Cuticle proteins of the boll weevil, Anthonomus grandis, abdomen: Structural similarities and glycosylation

Abstract

Cuticle proteins are thought to be important in defining the structural and functional differences occurring in insect cuticle. In order to explain and better understand the structural similarities among the cuticle proteins of the cotton boll weevil, Anthonomus grandis Boheman, described in a previous study (Stiles and Leopold, 1990, Insect Biochem. 20, 113–125) three series of monoclonal antibody producing hybridoma cell lines were produced. Larval, pupal or adult cuticle proteins were used as antigens.

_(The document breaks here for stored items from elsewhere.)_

(** The elbow of the plain arm is the first joint on the child link of the
    shoulder. *)
Lemma getJoint_returns_the_first_match_witness :
  getJoint arm [0; 1; 2; 3]%nat REVOLUTE (Some 1%nat) = Some 2%nat
  ∧ getJoint arm [0; 1; 2; 3]%nat PRISMATIC None = None.
Proof.
  destruct (getJoint_returns_the_first_match arm [0; 1; 2; 3]%nat REVOLUTE
              (Some 1%nat)) as [_ Hsome].
  destruct (getJoint_returns_the_first_match arm [0; 1; 2; 3]%nat PRISMATIC
              None) as [Hnone _].
  split.
  - apply Hsome. exists [0; 1]%nat, [3%nat]. split; [reflexivity|]. split.
    + split; [reflexivity|]. by intros par [= <-].
    + intros k Hk [_ Hlink]. specialize (Hlink 1%nat eq_refl).
      listed Hk; discriminate Hlink.
  - apply Hnone. intros k Hk [Htype _]. listed Hk; discriminate Htype.
Defined.

(** The plain arm has no group [leg], and its group [arm] is not to be had
    with two tip frames. *)
Lemma initialize_refuses_exactly_bad_arguments_witness :
  initialize arm "leg" "base" ["effector"%string] 0 = Some None
  ∧ initialize arm "arm" "base" ["effector"; "effector"]%string 0 = Some None.
Proof.
  split.
  - apply (initialize_refuses_exactly_bad_arguments arm "leg" "base"
             ["effector"%string] 0).
    left. reflexivity.
  - apply (initialize_refuses_exactly_bad_arguments arm "arm" "base"
             ["effector"; "effector"]%string 0).
    right. eexists. split; [reflexivity|]. right. discriminate.
Defined.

While some of the monoclonal antibodies were specific for one or two cuticle proteins from a single developmental stage, the majority showed multiple cuticle protein binding patterns on Western blots. To determine whether this cross-reaction was due to common oligosaccharide chains bound to the proteins, lectins were used to probe Western blots. Many of the cuticle proteins were found to be glycosylated. The majority of the Con A reactive carbohydrate could be removed from the protein by N-glycosidase F digestion (specific for N-asparagine linked carbohydrate). N-glycosidase F digestion did not reduce the multiple cross-reactions of the monoclonal antibodies, nor did periodate oxidation of the CP. The carbohydrate remaining after enzyme digestion is presumably O-linked to serine/threonine.